[Data shown]

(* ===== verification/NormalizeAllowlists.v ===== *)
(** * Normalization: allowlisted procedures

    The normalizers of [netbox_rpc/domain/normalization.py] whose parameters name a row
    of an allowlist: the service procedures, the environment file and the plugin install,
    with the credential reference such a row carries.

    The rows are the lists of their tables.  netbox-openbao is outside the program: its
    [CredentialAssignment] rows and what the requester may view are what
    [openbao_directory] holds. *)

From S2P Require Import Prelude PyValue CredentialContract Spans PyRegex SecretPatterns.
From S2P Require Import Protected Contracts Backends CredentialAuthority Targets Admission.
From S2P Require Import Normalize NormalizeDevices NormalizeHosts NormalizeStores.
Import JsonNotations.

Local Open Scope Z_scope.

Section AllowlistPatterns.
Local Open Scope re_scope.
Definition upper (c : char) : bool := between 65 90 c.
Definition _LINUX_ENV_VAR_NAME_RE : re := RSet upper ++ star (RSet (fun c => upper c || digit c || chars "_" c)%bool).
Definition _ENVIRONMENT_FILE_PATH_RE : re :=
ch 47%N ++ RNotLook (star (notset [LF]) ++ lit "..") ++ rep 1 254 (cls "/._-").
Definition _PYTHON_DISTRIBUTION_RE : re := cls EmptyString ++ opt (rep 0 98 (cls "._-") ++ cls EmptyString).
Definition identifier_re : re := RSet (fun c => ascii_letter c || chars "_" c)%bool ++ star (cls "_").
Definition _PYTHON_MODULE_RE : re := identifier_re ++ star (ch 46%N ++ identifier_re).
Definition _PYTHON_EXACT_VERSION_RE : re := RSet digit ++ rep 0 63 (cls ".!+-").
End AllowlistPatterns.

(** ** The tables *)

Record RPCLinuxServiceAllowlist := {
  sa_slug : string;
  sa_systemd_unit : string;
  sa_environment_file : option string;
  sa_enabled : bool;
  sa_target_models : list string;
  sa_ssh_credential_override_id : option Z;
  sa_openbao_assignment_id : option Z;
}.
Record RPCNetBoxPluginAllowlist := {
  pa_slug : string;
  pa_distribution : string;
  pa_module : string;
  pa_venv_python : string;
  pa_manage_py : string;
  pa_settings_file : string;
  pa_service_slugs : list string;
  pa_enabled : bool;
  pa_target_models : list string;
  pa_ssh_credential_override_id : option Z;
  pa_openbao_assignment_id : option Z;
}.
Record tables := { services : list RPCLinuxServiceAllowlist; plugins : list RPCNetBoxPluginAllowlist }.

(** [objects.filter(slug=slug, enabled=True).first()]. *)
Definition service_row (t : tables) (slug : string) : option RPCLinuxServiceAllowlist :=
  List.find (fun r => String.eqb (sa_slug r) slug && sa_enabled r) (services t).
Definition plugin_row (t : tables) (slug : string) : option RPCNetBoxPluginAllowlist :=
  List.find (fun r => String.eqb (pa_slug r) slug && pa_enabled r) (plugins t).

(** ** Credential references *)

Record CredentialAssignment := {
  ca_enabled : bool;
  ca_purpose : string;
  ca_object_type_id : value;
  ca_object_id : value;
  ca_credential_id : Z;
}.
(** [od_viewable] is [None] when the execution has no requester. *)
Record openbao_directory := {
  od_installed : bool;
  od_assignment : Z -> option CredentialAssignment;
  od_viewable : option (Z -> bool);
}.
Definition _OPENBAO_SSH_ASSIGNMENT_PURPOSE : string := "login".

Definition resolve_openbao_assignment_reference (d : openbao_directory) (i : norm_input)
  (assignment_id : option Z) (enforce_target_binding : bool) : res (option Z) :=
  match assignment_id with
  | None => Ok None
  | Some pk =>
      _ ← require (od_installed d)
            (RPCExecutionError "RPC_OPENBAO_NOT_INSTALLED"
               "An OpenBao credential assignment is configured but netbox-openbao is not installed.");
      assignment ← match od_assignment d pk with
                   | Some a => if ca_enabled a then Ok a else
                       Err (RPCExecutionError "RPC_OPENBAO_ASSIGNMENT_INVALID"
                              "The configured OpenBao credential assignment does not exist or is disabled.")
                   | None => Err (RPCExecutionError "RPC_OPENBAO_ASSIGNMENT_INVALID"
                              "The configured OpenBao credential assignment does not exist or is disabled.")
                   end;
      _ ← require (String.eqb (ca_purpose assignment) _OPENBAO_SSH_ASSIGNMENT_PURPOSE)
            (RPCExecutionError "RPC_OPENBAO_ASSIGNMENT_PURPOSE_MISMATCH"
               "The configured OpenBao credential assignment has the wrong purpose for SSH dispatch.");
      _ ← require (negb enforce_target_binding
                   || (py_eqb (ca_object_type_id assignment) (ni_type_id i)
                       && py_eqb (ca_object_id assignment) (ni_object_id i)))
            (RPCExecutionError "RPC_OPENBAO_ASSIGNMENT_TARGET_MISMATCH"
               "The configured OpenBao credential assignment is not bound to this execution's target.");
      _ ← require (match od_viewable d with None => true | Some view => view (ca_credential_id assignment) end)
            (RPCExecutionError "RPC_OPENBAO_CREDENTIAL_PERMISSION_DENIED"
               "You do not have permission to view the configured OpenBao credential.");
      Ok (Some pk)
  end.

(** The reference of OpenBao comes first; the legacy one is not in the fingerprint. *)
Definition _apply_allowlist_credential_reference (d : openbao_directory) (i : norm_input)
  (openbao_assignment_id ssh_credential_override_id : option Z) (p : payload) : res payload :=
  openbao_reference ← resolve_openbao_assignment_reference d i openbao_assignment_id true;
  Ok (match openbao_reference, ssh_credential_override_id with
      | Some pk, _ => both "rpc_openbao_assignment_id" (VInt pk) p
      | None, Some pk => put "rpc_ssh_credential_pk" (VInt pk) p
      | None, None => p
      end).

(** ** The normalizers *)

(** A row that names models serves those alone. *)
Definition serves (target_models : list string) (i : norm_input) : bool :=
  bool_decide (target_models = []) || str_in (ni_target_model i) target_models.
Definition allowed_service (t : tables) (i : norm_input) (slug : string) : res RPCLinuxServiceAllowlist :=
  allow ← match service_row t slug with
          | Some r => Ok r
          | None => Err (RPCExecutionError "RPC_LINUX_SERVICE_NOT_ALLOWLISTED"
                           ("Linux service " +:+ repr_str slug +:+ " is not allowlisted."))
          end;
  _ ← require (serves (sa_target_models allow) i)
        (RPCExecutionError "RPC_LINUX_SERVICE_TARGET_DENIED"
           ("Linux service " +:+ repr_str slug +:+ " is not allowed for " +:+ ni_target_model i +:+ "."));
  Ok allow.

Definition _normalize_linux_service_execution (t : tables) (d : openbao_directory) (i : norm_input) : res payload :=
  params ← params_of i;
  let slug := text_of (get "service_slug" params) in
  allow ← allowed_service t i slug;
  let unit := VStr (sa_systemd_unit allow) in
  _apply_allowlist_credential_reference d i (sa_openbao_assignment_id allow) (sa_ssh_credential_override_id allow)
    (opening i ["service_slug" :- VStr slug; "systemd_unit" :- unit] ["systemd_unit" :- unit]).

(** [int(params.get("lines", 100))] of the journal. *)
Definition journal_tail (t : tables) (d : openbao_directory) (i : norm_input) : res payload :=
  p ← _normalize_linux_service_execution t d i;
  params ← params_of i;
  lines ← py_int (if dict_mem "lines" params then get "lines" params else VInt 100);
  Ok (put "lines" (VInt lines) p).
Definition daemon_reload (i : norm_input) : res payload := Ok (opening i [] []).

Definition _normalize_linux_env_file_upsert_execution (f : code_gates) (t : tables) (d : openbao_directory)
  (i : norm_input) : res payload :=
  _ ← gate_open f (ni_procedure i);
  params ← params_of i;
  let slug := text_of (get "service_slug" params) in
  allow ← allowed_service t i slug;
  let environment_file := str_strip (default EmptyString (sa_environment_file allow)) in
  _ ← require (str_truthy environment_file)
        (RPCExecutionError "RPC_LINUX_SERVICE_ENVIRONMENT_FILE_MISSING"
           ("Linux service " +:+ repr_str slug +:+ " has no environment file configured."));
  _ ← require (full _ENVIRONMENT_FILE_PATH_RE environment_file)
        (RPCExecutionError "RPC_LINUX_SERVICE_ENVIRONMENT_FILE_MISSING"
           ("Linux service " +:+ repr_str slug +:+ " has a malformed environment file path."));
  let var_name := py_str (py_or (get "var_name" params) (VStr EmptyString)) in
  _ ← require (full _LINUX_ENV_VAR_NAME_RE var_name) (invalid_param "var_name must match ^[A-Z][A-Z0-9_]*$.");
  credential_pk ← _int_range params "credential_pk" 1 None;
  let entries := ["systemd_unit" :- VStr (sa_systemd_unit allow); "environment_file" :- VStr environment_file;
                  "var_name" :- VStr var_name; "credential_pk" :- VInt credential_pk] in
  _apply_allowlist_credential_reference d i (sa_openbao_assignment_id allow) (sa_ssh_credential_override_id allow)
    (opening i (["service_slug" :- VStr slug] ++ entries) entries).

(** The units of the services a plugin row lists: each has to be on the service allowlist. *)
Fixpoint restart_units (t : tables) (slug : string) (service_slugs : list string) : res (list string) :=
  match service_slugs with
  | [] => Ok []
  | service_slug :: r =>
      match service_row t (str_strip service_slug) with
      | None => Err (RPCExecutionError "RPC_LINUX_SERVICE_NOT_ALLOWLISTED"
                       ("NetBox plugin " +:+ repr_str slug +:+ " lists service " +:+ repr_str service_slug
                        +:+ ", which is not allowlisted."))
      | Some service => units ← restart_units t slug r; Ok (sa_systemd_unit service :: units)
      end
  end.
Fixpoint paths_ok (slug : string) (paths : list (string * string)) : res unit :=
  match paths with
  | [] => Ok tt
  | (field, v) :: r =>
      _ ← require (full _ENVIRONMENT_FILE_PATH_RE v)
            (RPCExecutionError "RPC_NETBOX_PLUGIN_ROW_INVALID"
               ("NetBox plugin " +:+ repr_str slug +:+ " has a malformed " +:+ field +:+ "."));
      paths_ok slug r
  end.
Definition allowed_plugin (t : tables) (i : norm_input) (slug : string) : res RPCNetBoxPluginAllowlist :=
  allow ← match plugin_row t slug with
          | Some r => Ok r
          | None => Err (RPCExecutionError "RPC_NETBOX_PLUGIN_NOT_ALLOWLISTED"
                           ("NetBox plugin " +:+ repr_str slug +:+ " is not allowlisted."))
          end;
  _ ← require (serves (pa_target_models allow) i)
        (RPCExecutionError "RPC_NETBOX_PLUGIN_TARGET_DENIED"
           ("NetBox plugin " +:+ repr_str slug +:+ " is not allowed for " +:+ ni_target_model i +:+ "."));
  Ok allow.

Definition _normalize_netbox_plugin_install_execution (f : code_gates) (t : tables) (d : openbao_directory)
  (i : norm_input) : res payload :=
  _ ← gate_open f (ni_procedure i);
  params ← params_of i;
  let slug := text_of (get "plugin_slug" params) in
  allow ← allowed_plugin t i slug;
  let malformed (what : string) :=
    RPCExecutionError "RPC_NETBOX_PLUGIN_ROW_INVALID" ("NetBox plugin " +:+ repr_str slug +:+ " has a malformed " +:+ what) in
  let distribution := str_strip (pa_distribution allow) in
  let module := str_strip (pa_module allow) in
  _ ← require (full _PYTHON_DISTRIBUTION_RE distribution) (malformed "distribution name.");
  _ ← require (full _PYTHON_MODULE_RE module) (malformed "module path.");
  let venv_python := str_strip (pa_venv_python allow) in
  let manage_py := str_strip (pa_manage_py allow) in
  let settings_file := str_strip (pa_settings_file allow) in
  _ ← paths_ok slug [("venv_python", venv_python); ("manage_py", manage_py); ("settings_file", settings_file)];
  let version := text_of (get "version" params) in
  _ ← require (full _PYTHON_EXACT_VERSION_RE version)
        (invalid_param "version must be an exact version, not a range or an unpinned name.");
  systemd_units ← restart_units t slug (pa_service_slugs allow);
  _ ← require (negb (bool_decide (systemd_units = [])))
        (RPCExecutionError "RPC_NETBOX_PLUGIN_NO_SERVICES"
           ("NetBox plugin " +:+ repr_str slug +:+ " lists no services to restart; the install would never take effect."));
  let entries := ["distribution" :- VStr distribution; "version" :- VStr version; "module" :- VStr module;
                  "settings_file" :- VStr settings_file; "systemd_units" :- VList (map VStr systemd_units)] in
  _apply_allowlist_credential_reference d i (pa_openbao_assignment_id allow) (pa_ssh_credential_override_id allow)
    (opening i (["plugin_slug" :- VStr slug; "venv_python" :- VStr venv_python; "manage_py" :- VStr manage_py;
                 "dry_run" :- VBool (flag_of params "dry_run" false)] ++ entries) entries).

[/Data shown]

**Work to be completed**
Show, from the listing above, every line holding the word "else".

**Reply to the exercise**
                   | Some a => if ca_enabled a then Ok a else
  lines ← py_int (if dict_mem "lines" params then get "lines" params else VInt 100);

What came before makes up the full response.